■ **What is required**: Beneath this instruction is a listing; print exactly the lines in it starting at the line that contains "requests), Conc.v and" and going through the line that contains "what they say".

■ **Given information**:
◇ ◇ ◇ ◇

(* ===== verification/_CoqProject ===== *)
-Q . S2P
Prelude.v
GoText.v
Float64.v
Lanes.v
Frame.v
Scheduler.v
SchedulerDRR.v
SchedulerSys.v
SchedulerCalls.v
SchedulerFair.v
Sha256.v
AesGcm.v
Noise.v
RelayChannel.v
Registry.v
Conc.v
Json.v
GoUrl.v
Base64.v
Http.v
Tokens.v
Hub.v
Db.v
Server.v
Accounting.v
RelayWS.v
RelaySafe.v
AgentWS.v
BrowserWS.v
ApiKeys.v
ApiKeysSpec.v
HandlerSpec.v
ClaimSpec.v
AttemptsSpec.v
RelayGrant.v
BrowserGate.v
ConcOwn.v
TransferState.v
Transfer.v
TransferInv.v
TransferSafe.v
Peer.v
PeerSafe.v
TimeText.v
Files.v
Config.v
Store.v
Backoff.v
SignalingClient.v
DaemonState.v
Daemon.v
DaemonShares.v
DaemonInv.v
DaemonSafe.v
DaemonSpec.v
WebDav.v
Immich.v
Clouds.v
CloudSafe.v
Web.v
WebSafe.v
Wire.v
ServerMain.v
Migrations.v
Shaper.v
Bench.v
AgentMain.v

◇ ◇ ◇ ◇

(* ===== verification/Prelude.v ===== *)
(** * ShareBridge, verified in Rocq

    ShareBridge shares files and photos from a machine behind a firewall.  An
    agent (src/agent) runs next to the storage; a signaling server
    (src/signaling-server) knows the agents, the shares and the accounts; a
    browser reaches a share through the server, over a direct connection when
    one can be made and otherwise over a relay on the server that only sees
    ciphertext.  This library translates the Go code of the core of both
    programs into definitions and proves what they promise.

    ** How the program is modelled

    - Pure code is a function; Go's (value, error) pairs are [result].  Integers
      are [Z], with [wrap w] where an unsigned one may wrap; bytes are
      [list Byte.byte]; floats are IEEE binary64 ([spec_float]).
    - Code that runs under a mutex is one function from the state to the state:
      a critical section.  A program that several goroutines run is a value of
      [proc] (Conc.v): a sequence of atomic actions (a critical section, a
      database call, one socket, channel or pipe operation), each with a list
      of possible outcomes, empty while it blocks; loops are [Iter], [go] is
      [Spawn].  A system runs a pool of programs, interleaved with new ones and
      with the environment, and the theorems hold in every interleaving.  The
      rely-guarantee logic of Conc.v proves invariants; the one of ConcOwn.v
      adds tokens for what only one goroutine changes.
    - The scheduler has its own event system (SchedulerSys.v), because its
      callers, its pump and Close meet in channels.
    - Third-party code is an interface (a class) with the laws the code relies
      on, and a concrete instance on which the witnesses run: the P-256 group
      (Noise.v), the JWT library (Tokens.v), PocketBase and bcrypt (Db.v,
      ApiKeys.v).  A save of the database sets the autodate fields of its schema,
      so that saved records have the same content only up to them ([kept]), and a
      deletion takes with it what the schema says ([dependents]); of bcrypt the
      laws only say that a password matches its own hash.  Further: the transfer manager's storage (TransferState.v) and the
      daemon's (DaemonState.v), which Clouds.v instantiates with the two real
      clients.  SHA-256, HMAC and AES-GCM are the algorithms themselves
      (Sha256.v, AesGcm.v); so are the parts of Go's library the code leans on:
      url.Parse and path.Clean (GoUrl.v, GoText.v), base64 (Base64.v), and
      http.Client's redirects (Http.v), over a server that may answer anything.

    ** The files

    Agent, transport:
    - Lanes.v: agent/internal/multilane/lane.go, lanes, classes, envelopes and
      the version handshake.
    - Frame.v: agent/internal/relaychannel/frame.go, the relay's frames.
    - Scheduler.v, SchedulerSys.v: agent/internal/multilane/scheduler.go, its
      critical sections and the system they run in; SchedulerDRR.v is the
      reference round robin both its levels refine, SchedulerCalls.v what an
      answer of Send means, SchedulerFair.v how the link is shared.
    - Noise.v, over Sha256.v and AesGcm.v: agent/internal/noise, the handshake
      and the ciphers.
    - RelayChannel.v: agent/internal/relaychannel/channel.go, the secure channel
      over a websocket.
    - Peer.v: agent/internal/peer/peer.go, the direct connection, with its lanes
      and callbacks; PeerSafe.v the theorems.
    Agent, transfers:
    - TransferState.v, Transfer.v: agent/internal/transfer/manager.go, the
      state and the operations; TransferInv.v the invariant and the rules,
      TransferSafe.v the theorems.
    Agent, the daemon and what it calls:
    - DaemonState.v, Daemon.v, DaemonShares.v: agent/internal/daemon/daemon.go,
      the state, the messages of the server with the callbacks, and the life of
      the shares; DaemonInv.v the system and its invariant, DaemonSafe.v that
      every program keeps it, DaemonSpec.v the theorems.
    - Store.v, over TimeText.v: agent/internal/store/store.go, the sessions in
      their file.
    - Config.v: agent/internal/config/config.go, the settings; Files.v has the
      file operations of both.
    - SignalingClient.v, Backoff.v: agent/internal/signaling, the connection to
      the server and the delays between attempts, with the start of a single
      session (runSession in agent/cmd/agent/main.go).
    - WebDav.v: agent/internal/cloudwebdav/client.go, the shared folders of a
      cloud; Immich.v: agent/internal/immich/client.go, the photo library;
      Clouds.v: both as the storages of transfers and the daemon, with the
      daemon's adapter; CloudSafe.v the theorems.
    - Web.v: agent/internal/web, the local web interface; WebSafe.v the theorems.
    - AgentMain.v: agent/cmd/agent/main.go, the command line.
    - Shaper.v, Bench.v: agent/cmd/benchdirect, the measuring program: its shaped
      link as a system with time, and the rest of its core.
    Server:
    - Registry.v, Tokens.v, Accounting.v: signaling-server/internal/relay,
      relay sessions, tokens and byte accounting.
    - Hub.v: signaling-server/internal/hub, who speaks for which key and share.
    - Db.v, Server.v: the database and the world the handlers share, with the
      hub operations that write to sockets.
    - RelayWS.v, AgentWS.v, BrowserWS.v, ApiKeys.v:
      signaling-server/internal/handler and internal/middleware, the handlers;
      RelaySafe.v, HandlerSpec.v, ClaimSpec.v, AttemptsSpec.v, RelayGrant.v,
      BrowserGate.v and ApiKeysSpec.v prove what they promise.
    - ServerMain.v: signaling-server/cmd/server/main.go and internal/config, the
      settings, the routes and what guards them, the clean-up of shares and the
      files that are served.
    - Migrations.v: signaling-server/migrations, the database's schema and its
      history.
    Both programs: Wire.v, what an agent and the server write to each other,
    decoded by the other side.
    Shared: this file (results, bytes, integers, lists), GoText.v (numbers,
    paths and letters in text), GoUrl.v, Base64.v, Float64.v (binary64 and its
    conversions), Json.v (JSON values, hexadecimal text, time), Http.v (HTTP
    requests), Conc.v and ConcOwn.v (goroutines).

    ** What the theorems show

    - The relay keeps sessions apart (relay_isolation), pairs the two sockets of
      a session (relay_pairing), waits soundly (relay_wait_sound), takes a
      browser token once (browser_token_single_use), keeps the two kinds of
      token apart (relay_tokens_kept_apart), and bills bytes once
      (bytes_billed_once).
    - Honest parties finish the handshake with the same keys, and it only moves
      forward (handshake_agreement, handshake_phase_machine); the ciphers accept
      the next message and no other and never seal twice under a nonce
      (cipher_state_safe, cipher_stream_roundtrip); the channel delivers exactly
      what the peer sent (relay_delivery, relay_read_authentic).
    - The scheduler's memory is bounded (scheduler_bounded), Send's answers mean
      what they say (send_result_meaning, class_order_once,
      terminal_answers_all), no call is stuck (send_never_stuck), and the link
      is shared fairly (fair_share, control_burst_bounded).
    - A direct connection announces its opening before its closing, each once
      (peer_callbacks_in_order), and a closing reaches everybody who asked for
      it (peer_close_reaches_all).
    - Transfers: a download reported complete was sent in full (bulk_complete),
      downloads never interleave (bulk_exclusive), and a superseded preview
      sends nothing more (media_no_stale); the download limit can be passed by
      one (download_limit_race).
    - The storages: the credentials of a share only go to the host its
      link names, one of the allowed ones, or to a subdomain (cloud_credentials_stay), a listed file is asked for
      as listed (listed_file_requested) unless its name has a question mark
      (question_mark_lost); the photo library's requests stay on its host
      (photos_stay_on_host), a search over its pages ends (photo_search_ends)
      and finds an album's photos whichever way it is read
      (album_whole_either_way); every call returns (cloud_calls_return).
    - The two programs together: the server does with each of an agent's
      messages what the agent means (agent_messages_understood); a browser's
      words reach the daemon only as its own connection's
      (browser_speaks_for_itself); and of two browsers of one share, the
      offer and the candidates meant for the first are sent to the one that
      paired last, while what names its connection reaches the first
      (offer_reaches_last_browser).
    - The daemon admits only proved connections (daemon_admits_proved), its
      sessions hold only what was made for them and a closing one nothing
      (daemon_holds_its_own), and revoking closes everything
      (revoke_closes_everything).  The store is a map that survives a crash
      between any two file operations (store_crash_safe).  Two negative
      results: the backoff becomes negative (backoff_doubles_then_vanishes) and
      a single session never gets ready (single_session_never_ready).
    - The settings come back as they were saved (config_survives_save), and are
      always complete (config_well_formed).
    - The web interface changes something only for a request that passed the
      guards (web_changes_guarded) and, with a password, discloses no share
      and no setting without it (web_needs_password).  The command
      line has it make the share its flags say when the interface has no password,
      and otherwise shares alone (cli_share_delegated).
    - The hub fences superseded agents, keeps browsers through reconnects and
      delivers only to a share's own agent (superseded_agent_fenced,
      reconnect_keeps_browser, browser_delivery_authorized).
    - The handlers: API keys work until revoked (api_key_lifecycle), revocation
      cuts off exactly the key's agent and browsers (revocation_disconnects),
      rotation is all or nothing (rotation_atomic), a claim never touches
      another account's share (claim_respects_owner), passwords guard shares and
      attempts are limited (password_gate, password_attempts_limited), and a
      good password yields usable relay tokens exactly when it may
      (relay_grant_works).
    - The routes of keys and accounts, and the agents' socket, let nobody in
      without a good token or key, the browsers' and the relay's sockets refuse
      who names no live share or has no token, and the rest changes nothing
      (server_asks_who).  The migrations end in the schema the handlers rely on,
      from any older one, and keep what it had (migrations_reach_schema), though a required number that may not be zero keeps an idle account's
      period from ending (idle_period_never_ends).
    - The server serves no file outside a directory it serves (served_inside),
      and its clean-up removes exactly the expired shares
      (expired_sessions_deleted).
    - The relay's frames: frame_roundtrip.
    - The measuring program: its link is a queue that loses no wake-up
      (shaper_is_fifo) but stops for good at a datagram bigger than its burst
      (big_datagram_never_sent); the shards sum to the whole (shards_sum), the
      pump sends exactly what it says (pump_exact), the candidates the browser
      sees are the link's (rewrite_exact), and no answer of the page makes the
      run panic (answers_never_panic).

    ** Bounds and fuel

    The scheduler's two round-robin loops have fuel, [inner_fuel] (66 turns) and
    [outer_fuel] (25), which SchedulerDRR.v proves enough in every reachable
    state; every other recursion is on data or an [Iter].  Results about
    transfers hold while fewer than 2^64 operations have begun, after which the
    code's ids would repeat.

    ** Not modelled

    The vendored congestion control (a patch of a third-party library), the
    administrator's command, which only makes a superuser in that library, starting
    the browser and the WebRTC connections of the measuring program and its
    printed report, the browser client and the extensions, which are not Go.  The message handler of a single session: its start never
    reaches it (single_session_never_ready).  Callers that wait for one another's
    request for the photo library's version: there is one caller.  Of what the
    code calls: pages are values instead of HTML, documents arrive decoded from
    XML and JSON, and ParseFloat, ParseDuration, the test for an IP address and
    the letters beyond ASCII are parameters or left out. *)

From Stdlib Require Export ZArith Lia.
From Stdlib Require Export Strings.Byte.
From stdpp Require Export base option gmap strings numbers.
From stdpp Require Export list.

◇ ◇ ◇ ◇

■ **Answer to this problem**:
    requests), Conc.v and ConcOwn.v (goroutines).

    ** What the theorems show

    - The relay keeps sessions apart (relay_isolation), pairs the two sockets of
      a session (relay_pairing), waits soundly (relay_wait_sound), takes a
      browser token once (browser_token_single_use), keeps the two kinds of
      token apart (relay_tokens_kept_apart), and bills bytes once
      (bytes_billed_once).
    - Honest parties finish the handshake with the same keys, and it only moves
      forward (handshake_agreement, handshake_phase_machine); the ciphers accept
      the next message and no other and never seal twice under a nonce
      (cipher_state_safe, cipher_stream_roundtrip); the channel delivers exactly
      what the peer sent (relay_delivery, relay_read_authentic).
    - The scheduler's memory is bounded (scheduler_bounded), Send's answers mean
      what they say (send_result_meaning, class_order_once,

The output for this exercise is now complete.